--- What is being asked ---
Restate verbatim the span of lines below between the line with "match chunks with" and the line with "client_ok c -> in_s 64 (sdslen (querybuf c ++ concat", including those two lines, and only that span.
---
Lemma read_bulk_agrees c :
  pos_ok c -> 0 <= bulklen c <= LLONG_MAX ->
  option_Forall2 (agrees c) (read_bulk c) (ref_bulk (pending c) (rest c)).
Proof.
  intros Hc Hb. unfold read_bulk, ref_bulk. change (bulklen (rest c)) with (bulklen c).
  pose proof (pending_range c Hc). rewrite remaining_spec by done.
  assert (Hlen : bulklen c + 2 = u64 (i64 (bulklen c + 2)) \/
                 bulklen c + 2 > LLONG_MAX /\ u64 (i64 (bulklen c + 2)) > LLONG_MAX).
  { destruct (Z.le_gt_cases (bulklen c + 2) LLONG_MAX).
    - left. rewrite wraps_small, wrapu_small; cint.
    - right. split; [lia|]. unfold wraps, wrapu. change (2 ^ (64 - 1)) with 9223372036854775808.
      change (2 ^ 64) with 18446744073709551616.
      replace (bulklen c + 2 + 9223372036854775808)
        with (bulklen c + 2 - 9223372036854775808 + 1 * 18446744073709551616) by lia.
      rewrite Z.mod_add, (Z.mod_small (bulklen c + 2 - 9223372036854775808)) by lia.
      replace (bulklen c + 2 - 9223372036854775808 - 9223372036854775808)
        with (bulklen c + 2 + (-1) * 18446744073709551616) by lia.
      rewrite Z.mod_add, Z.mod_small by lia. lia. }
  destruct (Z.ltb_spec (Z.of_nat (length (pending c))) (bulklen c + 2)) as [Hw|Hw].
  { rewrite (proj2 (Z.ltb_lt _ _)) by cint. constructor. split; [by apply moved_refl|done]. }
  destruct Hlen as [Hlen|]; [|cint]. rewrite <- Hlen, (proj2 (Z.ltb_ge _ _)) by lia.
  destruct (_ && _ && _ && _) eqn:Eopt.
  - rewrite !andb_true_iff in Eopt. destruct Eopt as [[[Hm Hq] _] Hl].
    apply negb_true_iff in Hm. apply Z.eqb_eq in Hq, Hl.
    assert (Hp : pending c = querybuf c) by (unfold pending; by rewrite Hq, drop_0). rewrite <- Hp.
    destruct (push_arg_rest (take (Z.to_nat (bulklen c)) (pending c)) c) as [c1 r1 [Hr Hs]|]; [|constructor].
    constructor. subst r1. destruct Hs as (E1 & E2 & E3 & E4 & E5). split; [|done].
    apply moved_drop_all; try done; [unfold sdslen in Hl; rewrite Hp; lia|cbn; congruence|].
    by rewrite <- Hm, <- E4.
  - destruct (push_arg_rest (take (Z.to_nat (bulklen c)) (pending c)) c) as [c1 r1 [Hr Hs]|]; [|constructor].
    constructor. subst r1. split; [|done].
    pose proof (moved_advance c (Z.to_nat (bulklen c + 2)) Hc ltac:(lia)) as Hm.
    eapply moved_same_buf; [exact Hm|]. destruct Hs as (E1 & E2 & E3 & E4 & E5).
    split; [done|]. split; [cbn; lia|]. by split_and!.
Qed.

Definition bulklen_ok (c : client) : Prop := bulklen c = -1 \/ 0 <= bulklen c <= LLONG_MAX.

Lemma ref_len_bulklen w p r n r' : ref_len cf w p r = VGo n r' -> 0 <= bulklen r' <= LLONG_MAX.
Proof.
  unfold ref_len, ref_header. repeat case_match; intros E; try done. injection E as _ <-.
  cbn [set_bulklen bulklen]. simplify_eq.
  match goal with Hs : string2ll _ = Some _ |- _ => apply string2ll_spec in Hs as [Hs _] end.
  match goal with Hs : _ || _ = false |- _ => apply orb_false_iff in Hs as [Hs%Z.ltb_ge _] end.
  cint.
Qed.

Lemma ref_bulk_Go p r n r' :
  ref_bulk p r = Some (VGo n r') -> 0 <= bulklen r ->
  bulklen r' = -1 /\ (2 <= n <= length p)%nat.
Proof.
  unfold ref_bulk. destruct (Z.ltb_spec (Z.of_nat (length p)) (bulklen r + 2)); [done|].
  destruct (push_arg _ _); cbn; [|done]. intros [= <- <-] Hb. split; [done|lia].
Qed.

(** An argument that is complete consumes two bytes at least. *)
Lemma ref_arg_Go w p r n r' :
  bulklen_ok r -> ref_arg cf w p r = Some (VGo n r') -> bulklen r' = -1 /\ (2 <= n <= length p)%nat.
Proof.
  intros Hb. unfold ref_arg. destruct (Z.eqb_spec (bulklen r) (-1)) as [E|E].
  - destruct (ref_len cf w p r) as [| | |m r1] eqn:El; try done.
    apply ref_len_bulklen in El. destruct (ref_bulk _ _) as [[]|] eqn:Eb; cbn; try done.
    intros [= <- <-]. apply ref_bulk_Go in Eb as [? Hn]; [|lia]. rewrite length_drop in Hn. lia.
  - intros Eb. apply ref_bulk_Go in Eb as []; [lia|]. destruct Hb; lia.
Qed.

Lemma ref_args_fuel fuel fuel' w p r :
  bulklen_ok r -> (length p < fuel)%nat -> (length p < fuel')%nat ->
  ref_args cf fuel w p r = ref_args cf fuel' w p r.
Proof.
  revert fuel' p r. induction fuel as [|fuel IH]; intros [|fuel'] p r Hb H1 H2; try lia.
  cbn [ref_args]. destruct (multibulklen r =? 0); [done|].
  destruct (ref_arg cf w p r) as [[| | |n r']|] eqn:E; cbn; try done.
  apply ref_arg_Go in E as [Hb' Hn]; [|done].
  rewrite (IH fuel'); [done|by left|rewrite length_drop; lia..].
Qed.

(** The verdicts each part can have. *)
Lemma ref_len_kind w p r :
  match ref_len cf w p r with
  | VErr n _ => n = 0%nat
  | VWait n r' => n = 0%nat /\ r' = r
  | VDone _ _ => False
  | VGo _ r' => exists ll, r' = set_bulklen ll r
  end.
Proof.
  unfold ref_len. destruct (ref_header p) as [| |f n num]; [done|done|].
  destruct (negb _); [done|]. destruct num as [ll|]; [|done].
  destruct (_ || _); [done|]. destruct (_ && _); [done|eauto].
Qed.

Lemma ref_bulk_kind p r v :
  ref_bulk p r = Some v ->
  match v with VErr _ _ | VDone _ _ => False | VWait n r' => n = 0%nat /\ r' = r | VGo _ _ => True end.
Proof.
  unfold ref_bulk. case_match; [by intros [= <-]|]. destruct (push_arg _ _); cbn; [|done]. by intros [= <-].
Qed.

Lemma ref_arg_kind w p r v :
  ref_arg cf w p r = Some v ->
  match v with VDone _ _ => False | VWait _ r' => multibulklen r' = multibulklen r | _ => True end.
Proof.
  unfold ref_arg. pose proof (ref_len_kind w p r) as Hk. destruct (_ =? -1).
  - destruct (ref_len cf w p r) as [| | |n r1]; [by intros [= <-]|intros [= <-]; by destruct Hk as [_ ->]|done|].
    destruct Hk as [ll ->]. destruct (ref_bulk _ _) as [v1|] eqn:E; [|done]. intros [= <-].
    apply ref_bulk_kind in E. destruct v1; [done| |done..]. by destruct E as [-> ->].
  - intros E%ref_bulk_kind. destruct v; [done| |done..]. by destruct E as [_ ->].
Qed.
(* ===== verification/RespChunk.v ===== *)
(** The reference parser and the way the input is cut into pieces.

    A part of the parser that has completed does the same when more data follows,
    and one that waits goes on from the state it has saved as if all the data had
    been there from the start. *)

From S2P Require Import Prelude Util SdsArgs Resp RespRef.

Local Open Scope string_scope.
Local Open Scope list_scope.
Local Open Scope Z_scope.

Section chunks.
Context {W : Type} {SV : Server W} {SL : ServerLaws W} (cf : config).
Implicit Types (w : W) (p b d : bytes) (r c : client).

Definition vmap (n : nat) (o : option verdict) : option verdict := v ← o; Some (vadd n v).

Lemma at_app p b k : (k < length p)%nat -> at_ (p ++ b) k = at_ p k.
Proof. intros Hk. unfold at_. by apply app_nth1. Qed.

Lemma take_app_pre p b n : (n <= length p)%nat -> take n (p ++ b) = take n p.
Proof. intros. by apply take_app_le. Qed.

Lemma drop_app_pre p b n : (n <= length p)%nat -> drop n (p ++ b) = drop n p ++ b.
Proof. intros. by apply drop_app_le. Qed.

Lemma ref_header_app p b f n num :
  ref_header p = HNum f n num -> ref_header (p ++ b) = HNum f n num /\ (2 <= n <= length p)%nat.
Proof.
  unfold ref_header. destruct (strchr p 13) as [k|] eqn:E; [|by case_match].
  apply strchr_Some in E as Hk. rewrite (strchr_app _ b _ _ E).
  destruct (Z.ltb_spec (Z.of_nat (length p)) (k + 2)) as [Hw|Hw]; [done|]. intros [= <- <- <-].
  rewrite (proj2 (Z.ltb_ge _ _)) by (rewrite length_app; lia). split; [|lia].
  destruct p as [|x p]; [simpl in *; lia|]. rewrite at_app by (simpl; lia). do 2 f_equal.
  rewrite drop_app_pre by (simpl; lia). rewrite take_app_pre; [done|].
  rewrite length_drop. lia.
Qed.
(** A client that is to be closed executes nothing more. *)
Lemma feed_closing w c bs w' c' :
  client_ok c -> in_s 64 (sdslen (querybuf c ++ bs)) -> feed w c bs = Some (w', Some c') ->
  closing c = true -> closing c' = true.
Proof.
  intros Hc Hs Hf Hcl. destruct (feed_ok w c bs w' c' Hc Hs Hf) as (_ & Hrun & _ & _).
  unfold ref_run in Hrun. rewrite ref_input_S in Hrun.
  assert (Hst : stopped w (rest c) = true).
  { unfold stopped. change (has (flags (sess (rest c))) (Z.lor CLIENT_CLOSE_AFTER_REPLY CLIENT_CLOSE_ASAP)) with (closing c).
    by rewrite Hcl, orb_true_r. }
  rewrite Hst in Hrun.
  assert (Hr : rest c' = rest c) by (destruct (bool_decide _); unfold abs in Hrun; congruence).
  change (closing (rest c') = true). by rewrite Hr.
Qed.

(** A sequence of reads. *)
Fixpoint feed_all w c (chunks : list bytes) : option (W * option client) :=
  match chunks with
  | [] => Some (w, Some c)
  | bs :: l =>
      '(w, o) ← feed w c bs;
      match o with None => Some (w, None) | Some c => feed_all w c l end
  end.

Lemma feed_all_closing chunks w c w' c' :
  client_ok c -> in_s 64 (sdslen (querybuf c ++ concat chunks)) ->
  feed_all w c chunks = Some (w', Some c') -> closing c = true -> closing c' = true.
Proof.
  revert w c. induction chunks as [|a l IH]; intros w c Hc Hs; [by intros [= <- <-]|].
  cbn [feed_all concat] in *.
  assert (Hsa : in_s 64 (sdslen (querybuf c ++ a))) by (unfold sdslen in *; rewrite !length_app in *; cint).
  destruct (feed w c a) as [[w1 [c1|]]|] eqn:E; [|done..]. cbn [mbind option_bind]. intros Hl Hcl.
  pose proof (feed_size _ _ _ _ _ Hc Hsa E). eapply (IH w1 c1); [by eapply feed_ok|..|done|by eapply feed_closing].
  unfold sdslen in *. rewrite !length_app in *. cint.
Qed.

(** ** [readQueryFromClient]

    It is [feed] but for the statistics, and for the limit of the query buffer of a
    client that is not the master. *)

Lemma processInputBuffer_stats k t w c : client_ok c ->
  processInputBuffer cf w (stats k t c) = ('(w', o) ← processInputBuffer cf w c; Some (w', option_map (stats k t) o)).
Proof.
  intros Hc. assert (Hs : client_ok (stats k t c)) by exact Hc.
  rewrite (proj1 (processInputBuffer_run w _ Hs)), (proj1 (processInputBuffer_run w c Hc)).
  change (abs (stats k t c)) with (unapplied c, pending c, stats k t (rest c)). unfold abs, ref_run.
  change (S (length (pending c))) with (S (length (pending c))). rewrite stats_ref_input. unfold out_stats.
  by destruct (ref_input cf _ w _ _ _) as [[w1 [[[d p] r]|]]|].
Qed.

(** One read that returns [bs]; it does not matter how many bytes were asked for. *)
Definition read_data alloc avail w c bs : option (W * option client) :=
  readQueryFromClient cf (λ _, ReadData bs) alloc avail w c.

Definition under_limit c (n : Z) : Prop := is_master c = true \/ sdslen (querybuf c) + n <= client_max_querybuf_len cf.

Definition new_peak c bs : Z := if querybuf_peak c <? sdslen (querybuf c ++ bs) then sdslen (querybuf c ++ bs) else querybuf_peak c.

Lemma read_data_feed alloc avail w c bs :
  client_ok c -> in_s 64 (sdslen (querybuf c ++ bs)) -> under_limit c (sdslen bs) ->
  read_data alloc avail w c bs = ('(w', o) ← feed w c bs; Some (w', option_map (stats (new_peak c bs) (unixtime cf)) o)).
Proof.
  intros Hc Hs Hlim. unfold feed. rewrite <- processInputBuffer_stats by by apply receive_ok.
  assert (E : forall x, x = stats (new_peak c bs) (unixtime cf) (receive bs c) ->
    (if negb (is_master x) && (client_max_querybuf_len cf <? sdslen (querybuf x)) then Some (w, Some (freeClientAsync x))
     else processInputBuffer cf w x) = processInputBuffer cf w (stats (new_peak c bs) (unixtime cf) (receive bs c))).
  { intros x ->. assert (Em : is_master (stats (new_peak c bs) (unixtime cf) (receive bs c)) = is_master c)
      by (unfold receive; cbn zeta; by case_match).
    assert (Eb : querybuf (stats (new_peak c bs) (unixtime cf) (receive bs c)) = querybuf c ++ bs)
      by (unfold receive; cbn zeta; by case_match).
    rewrite Em, Eb. destruct Hlim as [->|Hl]; [done|]. rewrite (proj2 (Z.ltb_ge _ _)), andb_false_r; [done|].
    unfold sdslen in *. rewrite length_app. lia. }
  apply E. unfold receive, new_peak. cbn zeta.
  change (querybuf (set_querybuf ?x ?y)) with x. change (querybuf_peak (set_querybuf ?x ?y)) with (querybuf_peak y).
  change (is_master (set_querybuf ?x ?y)) with (is_master y).
  destruct (querybuf_peak c <? _); change (is_master (set_lastinteraction ?x ?y)) with (is_master c); by destruct (is_master c).
Qed.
---
--- Reply ---
  match chunks with
  | [] => Some (w, Some c)
  | bs :: l =>
      '(w, o) ← feed w c bs;
      match o with None => Some (w, None) | Some c => feed_all w c l end
  end.

Lemma feed_all_closing chunks w c w' c' :
  client_ok c -> in_s 64 (sdslen (querybuf c ++ concat chunks)) ->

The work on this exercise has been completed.